Today was intervals day, I haven’t run since Saturday and my running of late seems to me too be getting worse and worse.
I have always had a particular hate/hate relationship with intervals where I come away feeling particularly shit but look through my strava and find some snippet of brilliance that I excitedly send to Annette (often with bold declarations of love), this last few weeks I have not enjoyed intervals, I have not found any snippets of brilliance and have not declared my love for Annette. In fact, I am beginning to wonder if interval sessions are right for me at this point in time and perhaps I would be better off doing set intervals on my own.
When I went onto facebook this morning and posted my normal Thursday post, in response to which Annette said it was a “Step session with an additional ‘fun’ element” Well, that was about as much fun as a dose of sickness and diahorrea. I wish to complain in the strongest possible terms that the session was incorrectly described. There was absolutely NO fun element tonight.

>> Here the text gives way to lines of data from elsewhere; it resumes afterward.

(** [p.mkdir(parents=True, exist_ok=True)], by recursion on the components
    of [p], last one first: when a parent is missing it is created by the
    same call on [p.parent]. *)
Fixpoint mkdir_parents (root : nat) (rparts : list str) : M unit := fun s =>
  let p := mkPath root (rev rparts) in
  match os_mkdir p s with
  | (Raise (FileNotFoundError q), s') =>
      match rparts with
      | [] => (Raise (FileNotFoundError q), s')
      | _ :: rparts' =>
          (mkdir_parents root rparts';; mkdir_exist_ok p) s'
      end
  | (Raise e, s') => if is_dir (fs s') p then (Ok (), s') else (Raise e, s')
  | r => r
  end.

Definition mkdir (p : Path) : M unit :=
  mkdir_parents (p_root p) (rev (p_parts p)).

(** A surrogate: a code point that has no encoding in UTF-8. *)
Definition surrogate (c : N) : bool := ((0xD800 <=? c) && (c <=? 0xDFFF))%N.

(** [p.write_text(data)]: the file is opened for writing, which creates
    or truncates it; the text is then encoded and written.  The encoding
    is the one of the locale, taken to be UTF-8: a text that holds a
    surrogate cannot be encoded, and the failure leaves the file that has
    just been opened empty. *)
Definition write_text (p : Path) (data : str) : M unit := fun s =>
  match node_at (fs s) (parent p), node_at (fs s) p with
  | None, _ => (Raise (FileNotFoundError p), s)
  | Some (File _), _ => (Raise (NotADirectoryError p), s)
  | Some Dir, Some Dir => (Raise (IsADirectoryError p), s)
  | Some Dir, _ =>
      if existsb surrogate data
      then (Raise UnicodeEncodeError, set_fs (<[p := File []]> (fs s)) s)
      else (Ok (), set_fs (<[p := File data]> (fs s)) s)
  end.
Lemma step_caller_wweb_ok ins t st :
  Wf.wweb_ok ins st → Wf.wweb_ok ins (fst (fst (WWeb.step_caller t st))).
Proof.
  intros H. unfold WWeb.step_caller.
  destruct t as [og id o pc]. cbn [WWeb.t_pc WWeb.t_origin WWeb.t_id WWeb.t_out].
  assert (Hs : ∀ s pc', Wf.wweb_ok ins s →
     Wf.wweb_ok ins (fst (WWeb.cleanup_step id o pc' s)))
    by (intros; by apply cleanup_step_wweb_ok).
  assert (He : ∀ es s, Forall (λ e, is_send e = false) es →
     Wf.wweb_ok ins s → Wf.wweb_ok ins (WWeb.emit es s))
    by (intros; by apply emit_wweb_ok).
  destruct pc; [| | | | |done].
  all: destruct og; cbn [WWeb.is_start].
  all: match goal with
       | |- context [WWeb.cleanup_step ?i0 ?o0 ?pc ?s] =>
           specialize (Hs s pc);
           destruct (WWeb.cleanup_step i0 o0 pc s) as [s' pc'] eqn:E
       end.
  all: cbn [fst snd] in *.
  all: try (destruct (WWeb.is_done pc')); cbn [fst snd].
  all: unfold WWeb.notifyPhpBackend.
  all: repeat (apply He; [repeat constructor|]).
  all: apply Hs; try done.
  all: apply He; [repeat constructor|done].
Qed.

Lemma spawn_wweb_ok ins og id o s :
  Wf.wweb_ok ins (WWeb.store s) →
  Wf.wweb_ok ins (WWeb.store (WWeb.spawn og id o s)).
Proof.
  intros H. unfold WWeb.spawn.
  pose proof (step_caller_wweb_ok ins (WWeb.mkCaller og id o WWeb.CStart) _ H) as H'.
  by destruct (WWeb.step_caller _ _) as [[st t] r].
Qed.

Lemma connect_wweb_ok ins a st :
  Wf.wweb_ok ins st → Wf.wweb_ok ins (fst (WWeb.connect a st)).
Proof.
  intros (H1 & H2 & H3). unfold WWeb.connect.
  destruct (js_truthy a); cbn [negb]; [|done]. cbv zeta.
  destruct (WWeb.client_info (js_String a) st); [done|].
  split; [|split]; simpl.
  - by apply registry_connect.
  - intros h c u [[_ Hc]|[_ <-]]%lookup_snoc_Some Hu; [eauto|done].
  - rewrite <- app_assoc. apply sends_app_quiet; [done|repeat constructor].
Qed.

Lemma send_wweb_ok ins a p m ok st :
  Wf.wweb_ok ins st → Wf.wweb_ok ins (fst (WWeb.send a p m ok st)).
Proof.
  intros (H1 & H2 & H3). unfold WWeb.send. cbv zeta.
  destruct (_ || _); [done|].
  destruct (WWeb.whatsappClients st !! js_String a) as [h|] eqn:Eh; [|done].
  destruct (WWeb.objects st !! h ≫= WWeb.info) as [u|] eqn:Eu; [|done].
  assert (Hok : Wf.wweb_ok ins
    (WWeb.emit [ESendMessage h (strip_non_digits (js_String p) +:+ "@c.us")
                  (js_String m)] st)).
  { split; [done|]. split; [done|]. simpl.
    intros h' jid m' [He|He]%elem_of_app; [eauto|].
    apply list_elem_of_singleton in He. injection He as -> _ _.
    destruct (WWeb.objects st !! h) as [c|] eqn:Ec; [|done]. simpl in Eu.
    exists u. eauto. }
  by destruct ok.
Qed.

Lemma on_qr_wweb_ok toDataURL ins h q st :
  Wf.wweb_ok ins st → Wf.wweb_ok ins (WWeb.on_qr toDataURL h q st).
Proof.
  intros H. unfold WWeb.on_qr. destruct (WWeb.objects st !! h); [|done].
  cbv zeta. destruct (toDataURL q).
  - apply emit_wweb_ok; [repeat constructor|].
    destruct H as (H1 & H2 & H3). split; [done|]. split; [done|].
    simpl. apply sends_app_quiet; [done|repeat constructor].
  - repeat (apply emit_wweb_ok; [repeat constructor|]). done.
Qed.

Lemma on_ready_wweb_ok ins h u st :
  Wf.wweb_ok ins st →
  Wf.wweb_ok (ins ++ [WWeb.EvReady h u]) (WWeb.on_ready h u st).
Proof.
  intros H. apply (wweb_ok_mono _ (WWeb.EvReady h u)) in H.
  destruct H as (H1 & H2 & H3).
  unfold WWeb.on_ready. destruct (WWeb.objects st !! h) as [c|] eqn:Ec; [|done].
  split; [|split]; simpl.
  - by apply registry_insert_status, registry_set_info.
  - intros h' c' u' Hc Hu. destruct (decide (h = h')) as [->|Hne].
    + rewrite list_lookup_alter_eq, Ec in Hc. injection Hc as <-.
      simpl in Hu. injection Hu as <-. apply elem_of_app. right.
      by apply list_elem_of_singleton.
    + rewrite list_lookup_alter_ne in Hc by done. eauto.
  - apply sends_app_quiet; [done|repeat constructor].
Qed.

Lemma on_authenticated_wweb_ok ins h st :
  Wf.wweb_ok ins st → Wf.wweb_ok ins (WWeb.on_authenticated h st).
Proof.
  intros (H1 & H2 & H3). unfold WWeb.on_authenticated.
  destruct (WWeb.objects st !! h); [|done].
  split; [|done]. simpl. by apply registry_insert_status.
Qed.

Lemma sys_step_wweb_ok toDataURL ins i s :
  Wf.wweb_ok ins (WWeb.store s) →
  Wf.wweb_ok (ins ++ [i]) (WWeb.store (WWeb.sys_step toDataURL i s)).
Proof.
  intros H0. pose proof (wweb_ok_mono _ i _ H0) as H. destruct i; simpl.
  - pose proof (connect_wweb_ok _ account_id _ H).
    by destruct (WWeb.connect account_id (WWeb.store s)).
  - done.
  - rename select bool into sok.
    pose proof (send_wweb_ok _ account_id phone_no message sok _ H).
    by destruct (WWeb.send _ _ _ _ _).
  - destruct (js_truthy account_id); cbn [negb]; [by apply spawn_wweb_ok|done].
  - by apply on_qr_wweb_ok.
  - by apply on_ready_wweb_ok.
  - by apply on_authenticated_wweb_ok.
  - destruct (WWeb.objects (WWeb.store s) !! h); [by apply spawn_wweb_ok|done].
  - destruct (WWeb.objects (WWeb.store s) !! h); [by apply spawn_wweb_ok|done].
  - destruct (WWeb.objects (WWeb.store s) !! h); [|done]. done.
  - destruct (WWeb.callers s !! i) as [t|]; [|done].
    pose proof (step_caller_wweb_ok _ t _ H).
    by destruct (WWeb.step_caller t (WWeb.store s)) as [[st t'] r].
Qed.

I left before everyone else (there were 19 at the session) in order to give myself a chance to get there at the same time as everyone else and we went to the steps by the cricket club for drills, then we had to run to get to somewhere else, the whole fucking point of me setting off early is to save myself the total embarrassment of having to try and run with the group most of whom are considerable faster than me, and here I am having to run with the fucking group.
Its not that they are not really encouraging, or that they give me looks (they don’t) or any of that, they don’t even moan about having to wait for me to catch up or having to do loopbacks. Its just so much harder when you are constantly and continually 100 yards or more behind everyone else. It didn’t take long before they were out of sight and I was trudging up the grass hill on my own.
A few minutes after I arrived where they stopped, they were off again, up the hill further. I could have cried. That hill was so high, so tough, running on grass is not something I do very willingly at the best of times and doing it up hill just made it a million times worse.
Annette offered me the opportunity to cut across some corners (some of which had very long grass and most likely snakes hidden in it) I declined the first time but soon realised that the only way I was going to be able to actually finish the session with everyone else would be to cut every corner and try and get ahead.
We ran up and around the side of the hill in campbell park, not beacon hill, oh no, that would be far to fucking easy, tonight we ran up the side of the park and round all the loops. It was shit, I was shit, running is shit.
If you look at this, it does appear that most of my actual running was at about 13:30 minute mile pace, which on a grassy hill is actually not shit, but it feels shit.
Eventually we make it back to the cricket club, but again only after I have been dramatically outpaced by the rest of the runners. I decided that I had parked my car at the cricket club!! Annette is not having it and decides she is going to walk back with me, I am very conscious that everyone else has disappeared over the horizon again, but I really don’t give a shit, I am not running any fucking further, defeated by the demons in my head.
Just to make things worse, I was walking back to my car and went over hard on my ankle, and now my foot really bloody hurts.